Une semaine, un thème : #10 Le Liban, un immense dépotoir...

Les voix des manifestants se sont momentanément tues jusqu'à l'expiration, demain, de l'ultimatum lancé par le collectif « Vous puez ! » à un État autiste. Il est donc fort peu probable que ce dernier souscrive, du moins dans l'immédiat, à leurs revendications. Cela a toujours été le cas. Car vingt-six ans depuis Taëf et la fin de la guerre dite civile, rien ou presque n'a été sérieusement entrepris : électricité drastiquement rationnée malgré les promesses, et les projets avortés d'un office d'EDL fourre-tout qui regorge d'hommes de mains et de partisans désœuvrés placés par les zaïms politiques ; eau au compte-gouttes via un réseau de canalisations obsolète qui part en lambeaux et des projets de barrages controversés qui puent les scandales. Le pire est encore à venir car désormais ce sont nos déchets qui nous ensevelissent, les responsables, tous complices, n'ayant rien voulu voir pour ne pas se priver de la manne qu'ils se partageaient. La seule solution-réflexe qu'ils ont trouvé pour entretenir le filon, c'est de confier le ramassage, sans prévoir d'ailleurs le traitement adéquat, à une flopée de mini-Sukleen confiée à des affidés, comme si la parité entre complices dans la répartition des prébendes était synonyme de compétence. Mais certains d'entre eux, s'estimant lésés, ont refusé net ce projet et tout est à refaire. Les déchets restent à l'air libre dans les rues de nos villes et de nos villages transformant le pays en un immense dépotoir.

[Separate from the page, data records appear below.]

(** X2. The strengths of a reply are, in the order of the lines, the
    trimmed text after the first colon of each line that mentions
    "strength" in any case, has a colon and has text after it; the
    improvements likewise for the lines that mention "improve",
    "suggestion" or "consider". No entry is empty and none starts or ends
    with whitespace; a line can give an entry to both lists. *)
Theorem parse_evaluation_feedback evaluation :
  exists r,
    _parse_evaluation evaluation = Ok r /\
    strengths r = omap strength_of (split_on newline evaluation) /\
    improvements r = omap improvement_of (split_on newline evaluation) /\
    Forall (fun text => text <> EmptyString /\ trimmed text)
      (strengths r ++ improvements r).
Proof.
  destruct (parse_evaluation_ok evaluation) as (r & Hr & _).
  exists r. split; [exact Hr|].
  unfold _parse_evaluation in Hr.
  destruct (parse_lines (7, [], []) (split_on newline evaluation))
    as [[[score strs] imps]|e] eqn:Hp; [|discriminate].
  destruct (parse_lines_feedback _ _ _ _ _ Hp) as [Hs Hi]. simpl in Hs, Hi.
  simpl in Hr. injection Hr as <-. simpl. subst strs imps.
  split; [reflexivity|]. split; [reflexivity|].
  apply Forall_app. split; apply Forall_forall; intros text Hin;
    apply list_elem_of_omap in Hin;
    destruct Hin as (line & _ & Hline).
  - unfold strength_of in Hline.
    destruct (contains "strength" (lower line)); [|discriminate].
    destruct (colon_text_shape _ _ Hline) as (? & ? & _). auto.
  - unfold improvement_of in Hline.
    destruct (existsb _ improvement_words); [|discriminate].
    destruct (colon_text_shape _ _ Hline) as (? & ? & _). auto.
Qed.
Lemma saveImage_touches_only_its_path_witness :
  let f : FS := {[ "img/a.jpg" := photo_bytes; "img/z.jpg" := photo_bytes ]} in
  os_Create world_readonly "img/a.jpg" = Some "open img/a.jpg: permission denied" /\
  saveImage world_readonly cover "img/a.jpg" f
  = (f, Some "failed to create file: open img/a.jpg: permission denied") /\
  (saveImage world_rerun cover "img/a.jpg" f).1 !! "img/z.jpg" = f !! "img/z.jpg" /\
  saveImage world_rerun cover "img/a.jpg" (saveImage world_rerun cover "img/a.jpg" f).1
  = saveImage world_rerun cover "img/a.jpg" f.
Proof.
  intros f.
  destruct (saveImage_touches_only_its_path world_readonly cover "img/a.jpg" f)
    as (_ & H2 & _).
  destruct (saveImage_touches_only_its_path world_rerun cover "img/a.jpg" f)
    as (H1 & _ & H4).
  split; [reflexivity|].
  split; [apply (H2 "open img/a.jpg: permission denied"); reflexivity|].
  split; [apply H1; discriminate|exact H4].
Defined.
(** * The confound loader of the feature-extraction notebook

    A shallow embedding of [prepare_confounds], the one helper the notebook
    defines itself:

<<
    def prepare_confounds(conf, key = 'R', transpose=True):
        arrays = {}
        f = h5py.File(conf)
        for k, v in f.items():
            arrays[k] = np.array(v)

        if transpose:
            output = arrays[key].T
        else:
            output = arrays[key]

        return output
>>

    The function is modelled in a small state-and-exception monad over a
    [world] made of the stored files, the table of open file handles and the
    memory in which numpy allocates array buffers. The function closes
    nothing itself; what happens to the file object held by its local [f]
    when the call ends is part of the model. *)

From Stdlib Require Import Ascii.
From stdpp Require Import gmap strings list pretty.
(** C9: validating a line again, right after it was validated, gives
    the same record or the same error, hence an error of the same class;
    the outcome for a line does not depend on the line validated before
    it, nor on the time the receiver remembers from it: no order of the
    times of successive lines is enforced. *)
Theorem ValidateLine_idempotent (t : Tsdata) (line : string) :
  snd (ValidateLine parseFloat (fst (ValidateLine parseFloat t line)) line)
  = snd (ValidateLine parseFloat t line) /\
  (forall before,
     snd (ValidateLine parseFloat (fst (ValidateLine parseFloat t before)) line)
     = snd (ValidateLine parseFloat t line)) /\
  (forall tm, snd (ValidateLine parseFloat (set_lastTime t tm) line)
              = snd (ValidateLine parseFloat t line)).
Proof.
  assert (Hafter : forall before,
     snd (ValidateLine parseFloat (fst (ValidateLine parseFloat t before)) line)
     = snd (ValidateLine parseFloat t line)).
  { intros before.
    destruct (ValidateLine_receiver t before) as [-> | [tm ->]];
      [reflexivity | apply ValidateLine_lastTime]. }
  split; [apply Hafter|]. split; [exact Hafter|].
  intros tm. apply ValidateLine_lastTime.
Qed.

End LineFacts.

(* ------------------------------------------------------------------ *)
(** ** Checkers after [ParseHeader] *)

Lemma assignHeader_checkers (t : Tsdata) (ls : list string) :
  checkers (assignHeader t ls) = map typecheckers (Types (assignHeader t ls)).
Proof.
  unfold assignHeader.
  repeat match goal with |- context [if ?b then _ else _] => destruct b end;
    reflexivity.
Qed.

Lemma ParseHeader_None (t0 t : Tsdata) (header : string) :
  ParseHeader t0 header = (t, None) ->
  t = assignHeader t0 (trimLines (headerLinesOf header)) /\
  ValidateMetadata t = None.
Proof.
  unfold ParseHeader.
  destruct (negb _); [discriminate|].
  intros [= <- H]. now split.
Qed.

Section CheckersFacts.

Variable parseFloat : string -> bool.


Lemma ValidateLine_keeps (t : Tsdata) (line : string) :
  checkers (fst (ValidateLine parseFloat t line)) = checkers t /\
  Headers (fst (ValidateLine parseFloat t line)) = Headers t.
Proof.
  unfold ValidateLine.
  repeat match goal with
  | |- context [fst (if ?b then _ else _)] => destruct b
  | |- context [fst (match ?x with _ => _ end)] => destruct x
  end; split; reflexivity.
Qed.
Lemma same_second_same_id_witness :
  (1 <= NotificationManager.get_unread_count
          (mark_as_read_times (payload := unit) 3 "system_status_1741780800"
             two_notifications))%nat.
Proof.
  refine (proj2 (proj2 (same_second_same_id (payload := unit)
            1741780800.5 1741780800.9 march_3rd_noon march_20th_noon SYSTEM_STATUS
            "a" "first" None "normal" "b" "second" None "normal" 3
            (NotificationManager.init 100) _ _)));
    [vm_compute; discriminate | vm_compute; reflexivity].
Defined.

Lemma clear_old_notifications_effect_witness :
  fst (NotificationManager.clear_old_notifications march_3rd_noon 7
         two_notifications) = Raise value_error.
Proof.
  refine (proj1 (proj2 (clear_old_notifications_effect march_3rd_noon 7
                          two_notifications)) _).
  cbn. lia.
Defined.

(** ** Keyword sentiment and its aggregation *)

Section SentimentFacts.

Lemma of_nat_nonneg (n : nat) : 0 <= inject_Z (Z.of_nat n).
Proof. change 0 with (inject_Z 0). rewrite <- Zle_Qle. lia. Qed.

Lemma of_nat_plus (a b : nat) :
  inject_Z (Z.of_nat (a + b)) == inject_Z (Z.of_nat a) + inject_Z (Z.of_nat b).
Proof. rewrite Nat2Z.inj_add, inject_Z_plus. reflexivity. Qed.

Lemma of_nat_ge (a b : nat) :
  (a <= b)%nat <-> inject_Z (Z.of_nat a) <= inject_Z (Z.of_nat b).
Proof. rewrite <- Zle_Qle. lia. Qed.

Pour une réflexion sur le sujet, « L'Orient-Le Jour » à fait appel, évidemment, au ministre de l'Environnement, journaliste d'origine, Mohammad Machnouck, ainsi qu'à Raja Noujaim, activiste civil notoire et coordinateur général de la Coalition civile. Le premier, qui a hérité le problème d'une lignée de collègues qui l'ont précédé, tente dans son texte de poser les jalons d'une politique soufflée par des conseillers hautement spécialisés en la matière, mais attachés à des convictions contestées par d'autres spécialistes. Le second, contestataire par essence, remet tout en cause et expose sa propre vision pour « un Liban vert et propre ».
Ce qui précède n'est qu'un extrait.